(** The loop under a network that keeps its contract: it returns, its
    total is the rewards of the environment added up in order onto the
    total it started with, its step count grows by the number of steps,
    and the rewards it stores are the overridden ones. *)
Lemma episode_loop_rewards (fuel : nat) (state : State) (total : Q)
  (steps : nat) (a : Agent) :
  batch_shaped → 0 < action_space_n → is_Some (target_params a) →
  ∃ evs,
    fst (episode_loop config fuel state total steps a) =
      Ok (fold_left Qplus (raw_rewards evs) total,
          steps + length (env_steps evs)) ∧
    trace (snd (episode_loop config fuel state total steps a)) =
      trace a ++ evs ∧
    stored_rewards evs = map overridden (env_steps evs).
Proof.
  intros Hshape Hn. revert state total steps a.
  induction fuel as [|fuel IH]; intros state total steps a Htp.
  { exists []. simpl. by rewrite Nat.add_0_r, app_nil_r. }
  rewrite episode_loop_unfold.
  destruct (pick_action_silent state a) as (evs1 & H1 & Hs1 & Hs1').
  destruct (pick_action_returns state a Hshape Hn) as [action Hact].
  pose proof (pick_action_target_params state a) as Htp1.
  destruct (_pick_action config state a) as [r1 a1].
  simpl in H1, Hact, Htp1. subst r1. cbv zeta.
  destruct (env_step (env a1) action) as [[[o r] d] e']. simpl.
  match goal with
  | |- context [_train_minibatch _ _ ?x] => set (a2 := x)
  end.
  assert (trace a2 =
          trace a ++ evs1 ++
          [EnvStep action o r d; FrameAppend o;
           FrameGetState (fb_get_state (fb_append (frame_buffer a1) o));
           ReplayAdd (mkTransition state action
                        (if d then default r (FAILURE_PENALTY !! env_spec_id)
                         else r)
                        (fb_get_state (fb_append (frame_buffer a1) o)) d)])
    as Ha2.
  { subst a2. simpl. by rewrite H1, <- !app_assoc. }
  assert (is_Some (target_params a2)) as Htp2.
  { subst a2. simpl. by rewrite Htp1. }
  pose proof (train_minibatch_returns (minibatch_size config) a2
                Hshape Hn Htp2) as Hret.
  destruct (train_minibatch_silent (minibatch_size config) a2)
    as (evs2 & H2 & Hs2 & Hs2').
  pose proof (train_minibatch_target_params (minibatch_size config) a2) as Htp3.
  rewrite Ha2 in H2.
  destruct (_train_minibatch _ _ a2) as [r3 a3].
  simpl in Hret, H2, Htp3. subst r3.
  destruct d.
  - eexists. split; [|split].
    2: { simpl. rewrite H2, <- !app_assoc. reflexivity. }
    + unfold raw_rewards. rewrite !env_steps_app, Hs1, Hs2. simpl.
      by rewrite Nat.add_1_r.
    + rewrite !stored_rewards_app, !env_steps_app, Hs1, Hs1', Hs2, Hs2'.
      reflexivity.
  - match goal with
    | |- context [episode_loop _ _ ?s ?q ?k ?x] =>
        destruct (IH s q k x) as (evs3 & Hfst & H3 & Hst3)
    end.
    { simpl. rewrite Htp3. exact Htp2. }
    rewrite Hfst, H3. eexists. split; [|split].
    2: { simpl. rewrite H2, <- !app_assoc. reflexivity. }
    + unfold raw_rewards. rewrite !env_steps_app, Hs1, Hs2. simpl.
      f_equal. f_equal. lia.
    + rewrite !stored_rewards_app, !env_steps_app, Hs1, Hs1', Hs2, Hs2'.
      simpl. by rewrite Hst3.
Qed.
(** The loop of [List], from any loop state: it ends because every further
    round lowers the remaining budget. *)
Equations? List_loop (s : OSSStorage) (pfx : string) (ls : loop_state)
  (st : State W) : result (ret (list string)) * State W
  by wf (Z.to_nat (maxSize ls)) lt :=
List_loop s pfx ls st with Z_lt_dec 0 (maxSize ls) => {
  | right _ => (Done (Val (items ls)), st)
  | left Hpos with inspect (List_body s pfx ls st) => {
    | exist _ (Done (Next ls'), st') Hbody => List_loop s pfx ls' st'
    | exist _ (Done (Stop r), st') _ => (Done r, st')
    | exist _ (Panicked p, st') _ => (Panicked p, st') } }.
Proof. exact (List_body_decreases _ _ _ _ _ _ Hpos Hbody). Qed.

Definition List (s : OSSStorage) (prefix : string) (maxSize : Z)
  : M W (ret (list string)) :=
  let prefix := addPrefix s prefix in
  List_loop s prefix (mkLoop maxSize "" []).

Definition Lock (s : OSSStorage) (path : string) : M W (option error) :=
  mret None.

Definition Unlock (s : OSSStorage) (path : string) : M W (option error) :=
  mret None.

End Adapter.

(** ** The copy of the package for the other SDK

    The second copy of package [ossstorage] differs from the first in the
    constructor's arguments, in the [auth] field of the record, and in the
    read call of [Get] ([Head]).  Everything but [Get] is embedded here. *)

Record Auth : Type := mkAuth {
  AccessKey : string;
  SecretKey : string
}.

Module OtherSDK.

Record OSSStorage : Type := mk {
  bucket : string;
  region : string;
  auth : Auth;
  prefix : string
}.

Definition addPrefix (s : OSSStorage) (path : string) : string :=
  prefix s +:+ "/" +:+ path.

Definition removePrefix (s : OSSStorage) (path : string) : result string :=
  slice_from path (String.length (prefix s) + 1).

Section Methods.
Context {W : Type} (b : Provider W).

Definition NewOSSStorage (region : string) (auth : Auth)
  (bucketName prefix : string) (bucketACL : ACL) : M W (ret OSSStorage) :=
  probe <- call_List b bucketName "" "/" "" 1 ;;
  match probe with
  | inr _ =>
      err <- call_PutBucket b bucketName bucketACL ;;
      match err with
      | Some e => mret (Error (Foreign e))
      | None => mret (Val (mk bucketName region auth prefix))
      end
  | inl _ => mret (Val (mk bucketName region auth prefix))
  end.

Definition Put (s : OSSStorage) (path : string) (data : list Byte.byte)
  : M W (option error) :=
  let path := addPrefix s path in
  err <- call_Put b (bucket s) path data "application/octet-stream" Private ;;
  mret (Foreign <$> err).

Definition PutReader (s : OSSStorage) (path : string) (reader : Reader)
  : M W (option error) :=
  let '(data, err) := ioutil_ReadAll reader in
  match err with
  | Some e => mret (Some (Foreign e))
  | None => Put s path data
  end.

Definition Delete (s : OSSStorage) (path : string) : M W (option error) :=
  let path := addPrefix s path in
  err <- call_Del b (bucket s) path ;;
  mret (Foreign <$> err).

Fixpoint append_keys (s : OSSStorage) (keys : list oss_Key)
  (acc : list string) : result (list string) :=
  match keys with
  | [] => Done acc
  | key :: rest =>
      match removePrefix s (Key key) with
      | Done p => append_keys s rest (acc ++ [p])
      | Panicked e => Panicked e
      end
  end.

Definition List_body (s : OSSStorage) (pfx : string) (ls : loop_state)
  : M W control :=
  let maxReqSize := maxReqSize_of (maxSize ls) in
  r <- call_List b (bucket s) pfx "" (marker ls) maxReqSize ;;
  match r with
  | inr err => mret (Stop (Error (Foreign err)))
  | inl contents =>
      let maxSize' := maxSize ls - maxReqSize in
      items' <- lift (append_keys s (Contents contents) (items ls)) ;;
      if IsTruncated contents then
        match last items' with
        | Some it => mret (Next (mkLoop maxSize' (addPrefix s it) items'))
        | None => mpanic IndexOutOfRange
        end
      else mret (Stop (Val items'))
  end.

Lemma body_decreases s pfx ls st ls' st' :
  0 < maxSize ls ->
  List_body s pfx ls st = (Done (Next ls'), st') ->
  (Z.to_nat (maxSize ls') < Z.to_nat (maxSize ls))%nat.
Proof.
  intros Hpos. unfold List_body, mbind, call_List, lift, mret, mpanic.
  destruct (oss_List b _ _ _ _ _ _) as [[contents|err] w]; [|discriminate].
  destruct (append_keys s _ _) as [its|p]; [|discriminate].
  destruct (IsTruncated contents); [|discriminate].
  destruct (last its); [|discriminate].
  intros [= <- _]. simpl. unfold maxReqSize_of.
  destruct (Z.ltb_spec (maxSize ls) 1000); lia.
Qed.

Equations? List_loop (s : OSSStorage) (pfx : string) (ls : loop_state)
  (st : State W) : result (ret (list string)) * State W
  by wf (Z.to_nat (maxSize ls)) lt :=
List_loop s pfx ls st with Z_lt_dec 0 (maxSize ls) => {
  | right _ => (Done (Val (items ls)), st)
  | left Hpos with inspect (List_body s pfx ls st) => {
    | exist _ (Done (Next ls'), st') Hbody => List_loop s pfx ls' st'
    | exist _ (Done (Stop r), st') _ => (Done r, st')
    | exist _ (Panicked p, st') _ => (Panicked p, st') } }.
Proof. exact (body_decreases _ _ _ _ _ _ Hpos Hbody). Qed.

Definition List (s : OSSStorage) (prefix : string) (maxSize : Z)
  : M W (ret (list string)) :=
  let prefix := addPrefix s prefix in
  List_loop s prefix (mkLoop maxSize "" []).

Definition Lock (s : OSSStorage) (path : string) : M W (option error) :=
  mret None.

Definition Unlock (s : OSSStorage) (path : string) : M W (option error) :=
  mret None.

End Methods.

End OtherSDK.

(** ** The driver factory of the OSS backend *)

(** [os.Getenv]: the value of a variable, empty when it is not set. *)
Definition os_Getenv (env : gmap string string) (key : string) : string :=
  default "" (env !! key).

(** [strconv.Itoa]: the decimal text of an integer. *)
Definition strconv_Itoa (i : Z) : string := pretty i.

Record OSSOptions : Type := mkOSSOptions {
  Region : string;
  BucketName : string;
  BucketPrefix : string;
  BucketACL : string
}.

Record ReplicaOptions : Type := mkReplicaOptions {
  MaxBackgroundCopies : Z;
  Port : Z;
  Username : string;
  Password : string
}.

Record Options : Type := mkOptions {
  OSS : OSSOptions;
  Replica : ReplicaOptions
}.

(** [Ops] is a pointer, which may be nil. *)
Record DriverFactory : Type := mkDriverFactory {
  Ops : option Options
}.

Definition GetOptions (factory : DriverFactory) : option Options :=
  Ops factory.

Record strata_Driver (SnapshotManager : Type) : Type := mkDriver {
  Manager : SnapshotManager
}.
Arguments mkDriver {SnapshotManager} _.
Arguments Manager {SnapshotManager} _.

Definition credentials_text : string :=
  "Environment variables OSS_ACCESS_KEY_ID and OSS_SECRET_ACCESS_KEY must be set".

Section Driver.
Context {W : Type} (b : Provider W).
(** The replica and the snapshot manager are made by packages that are not
    among the sources: their constructors are parameters, free to use the
    provider and to fail. *)
Context {LocalReplica SnapshotManager : Type}.
Context (NewLocalReplica :
           Z -> string -> string -> string -> M W (ret LocalReplica)).
Context (NewSnapshotManager :
           LocalReplica -> OtherSDK.OSSStorage -> M W (ret SnapshotManager)).
Context (env : gmap string string).

Definition Driver (factory : DriverFactory)
  : M W (ret (strata_Driver SnapshotManager)) :=
  let options := GetOptions factory in
  let accessKey := os_Getenv env "OSS_ACCESS_KEY_ID" in
  let secretKey := os_Getenv env "OSS_SECRET_ACCESS_KEY" in
  if String.eqb accessKey "" || String.eqb secretKey "" then
    mret (Error (errors_New credentials_text))
  else
    match options with
    | None => mpanic NilDereference
    | Some options =>
        r <- OtherSDK.NewOSSStorage b
               (Region (OSS options))
               (mkAuth accessKey secretKey)
               (BucketName (OSS options))
               (BucketPrefix (OSS options))
               (BucketACL (OSS options)) ;;
        match r with
        | Error err => mret (Error err)
        | Val ossstorage =>
            r <- NewLocalReplica
                   (MaxBackgroundCopies (Replica options))
                   (strconv_Itoa (Port (Replica options)))
                   (Username (Replica options))
                   (Password (Replica options)) ;;
            match r with
            | Error err => mret (Error err)
            | Val replica =>
                r <- NewSnapshotManager replica ossstorage ;;
                match r with
                | Error err => mret (Error err)
                | Val manager => mret (Val (mkDriver manager))
                end
            end
        end
    end.

End Driver.

(** ** The command's entry point *)

Definition is_ascii_byte (c : ascii) : bool := (N_of_ascii c <? 128)%N.

Fixpoint is_ascii (s : string) : bool :=
  match s with
  | EmptyString => true
  | String c t => is_ascii_byte c && is_ascii t
  end.

Definition lower_byte (c : ascii) : ascii :=
  let n := N_of_ascii c in
  if ((65 <=? n) && (n <=? 90))%N then ascii_of_N (n + 32) else c.

Fixpoint lower_bytes (s : string) : string :=
  match s with
  | EmptyString => EmptyString
  | String c t => String (lower_byte c) (lower_bytes t)
  end.

(** [strings.ToLower]: byte by byte on a text that is all ASCII; otherwise
    the mapping of the runes, which is the parameter [lower_runes]. *)
Definition strings_ToLower (lower_runes : string -> string) (s : string)
  : string :=
  if is_ascii s then lower_bytes s else lower_runes s.

(** The factory that [main] hands to [RunCLI]. *)
Inductive backend : Type :=
| OSSBackend (factory : DriverFactory)
| S3Backend.

Definition zero_Options : Options :=
  mkOptions (mkOSSOptions "" "" "" "") (mkReplicaOptions 0 0 "" "").

Definition main (lower_runes : string -> string) (env : gmap string string)
  : backend :=
  if String.eqb (strings_ToLower lower_runes (os_Getenv env "REMOTE_STORAGE"))
       "oss"
  then OSSBackend (mkDriverFactory (Some zero_Options))
  else S3Backend.

(** ** The vocabulary of the properties *)

Definition is_hex_digit (c : ascii) : bool :=
  match fromHexChar c with Some _ => true | None => false end.

Fixpoint all_hex (s : string) : bool :=
  match s with
  | EmptyString => true
  | String c t => is_hex_digit c && all_hex t
  end.

(** A string is valid hexadecimal when it is an even number of digits. *)
Definition valid_hex (s : string) : bool :=
  Nat.even (String.length s) && all_hex s.

(** The bytes a reader delivers before it ends or fails. *)
Fixpoint reader_bytes (r : Reader) : list Byte.byte :=
  match r with
  | Chunk bs rest => bs ++ reader_bytes rest
  | _ => []
  end.

(** The error a reader fails with, if it does. *)
Fixpoint reader_failure (r : Reader) : option GoError :=
  match r with
  | EOF => None
  | Broken e => Some e
  | Chunk _ rest => reader_failure rest
  end.

(** [putFromStream] in the words of the specification: materialize the
    reader, then delegate to [put]; a failed read is returned as it is. *)
Definition putFromStream_spec {W : Type} (b : Provider W) (s : OSSStorage)
  (path : string) (reader : Reader) : M W (option error) :=
  match reader_failure reader with
  | Some e => mret (Some (Foreign e))
  | None => Put b s path (reader_bytes reader)
  end.

Definition is_PutBucket (ev : Event) : bool :=
  match ev with EvPutBucket _ _ _ => true | _ => false end.

Definition is_write (ev : Event) : bool :=
  match ev with EvPut _ _ _ _ _ _ => true | _ => false end.

(** The page size a listing request asked for stays within [bound]. *)
Definition page_within (bound : Z) (ev : Event) : bool :=
  match ev with
  | EvList _ _ _ _ max _ => max <=? bound
  | _ => true
  end.

(** The provider keys the listing requests of a trace were answered with. *)
Fixpoint listed_keys (evs : list Event) : list string :=
  match evs with
  | [] => []
  | EvList _ _ _ _ _ (inl page) :: rest =>
      (Key <$> Contents page) ++ listed_keys rest
  | _ :: rest => listed_keys rest
  end.

(** What [removePrefix] leaves of a key it accepts. *)
Definition strip (s : OSSStorage) (key : string) : string :=
  str_drop (String.length (prefix s) + 1) key.

(** The marker that follows the first [n] keys of [ks]: none at the start,
    the last key served otherwise. *)
Definition marker_at (ks : list string) (n : nat) : string :=
  match n with
  | O => ""
  | S i => default "" (ks !! i)
  end.

(** The page of at most [max] keys that follows the first [n] keys of [ks];
    it is marked as truncated when keys remain after it. *)
Definition page_at (ks : list string) (n : nat) (max : Z) : ListResp :=
  mkListResp (mkKey <$> take (Z.to_nat max) (drop n ks))
             (bool_decide (Z.to_nat max < length (drop n ks))%nat).

(** The provider holds exactly the keys [ks] under [pfx], and answers a
    listing request for up to 1000 of them with the page that follows the
    marker, in every state that satisfies [Inv]. *)
Definition serves_pages {W : Type} (b : Provider W) (Inv : W -> Prop)
  (bkt pfx : string) (ks : list string) : Prop :=
  forall (n : nat) (max : Z) (w : W),
    (n <= length ks)%nat -> 0 < max <= 1000 -> Inv w ->
    exists w',
      oss_List b bkt pfx "" (marker_at ks n) max w
      = (inl (page_at ks n max), w') /\ Inv w'.

Definition all_under (pfx : string) (ks : list string) : bool :=
  forallb (String.prefix pfx) ks.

-- -- --

> _PROBLEM_: There is a run of lines above from the one with "[EnvStep action o" to the one with "as (evs2 & H2 & Hs2 & Hs2')."; print exactly that run, both ends included, and nothing else.

> _EXERCISE SOLUTION_:
          [EnvStep action o r d; FrameAppend o;
           FrameGetState (fb_get_state (fb_append (frame_buffer a1) o));
           ReplayAdd (mkTransition state action
                        (if d then default r (FAILURE_PENALTY !! env_spec_id)
                         else r)
                        (fb_get_state (fb_append (frame_buffer a1) o)) d)])
    as Ha2.
  { subst a2. simpl. by rewrite H1, <- !app_assoc. }
  assert (is_Some (target_params a2)) as Htp2.
  { subst a2. simpl. by rewrite Htp1. }
  pose proof (train_minibatch_returns (minibatch_size config) a2
                Hshape Hn Htp2) as Hret.
  destruct (train_minibatch_silent (minibatch_size config) a2)
    as (evs2 & H2 & Hs2 & Hs2').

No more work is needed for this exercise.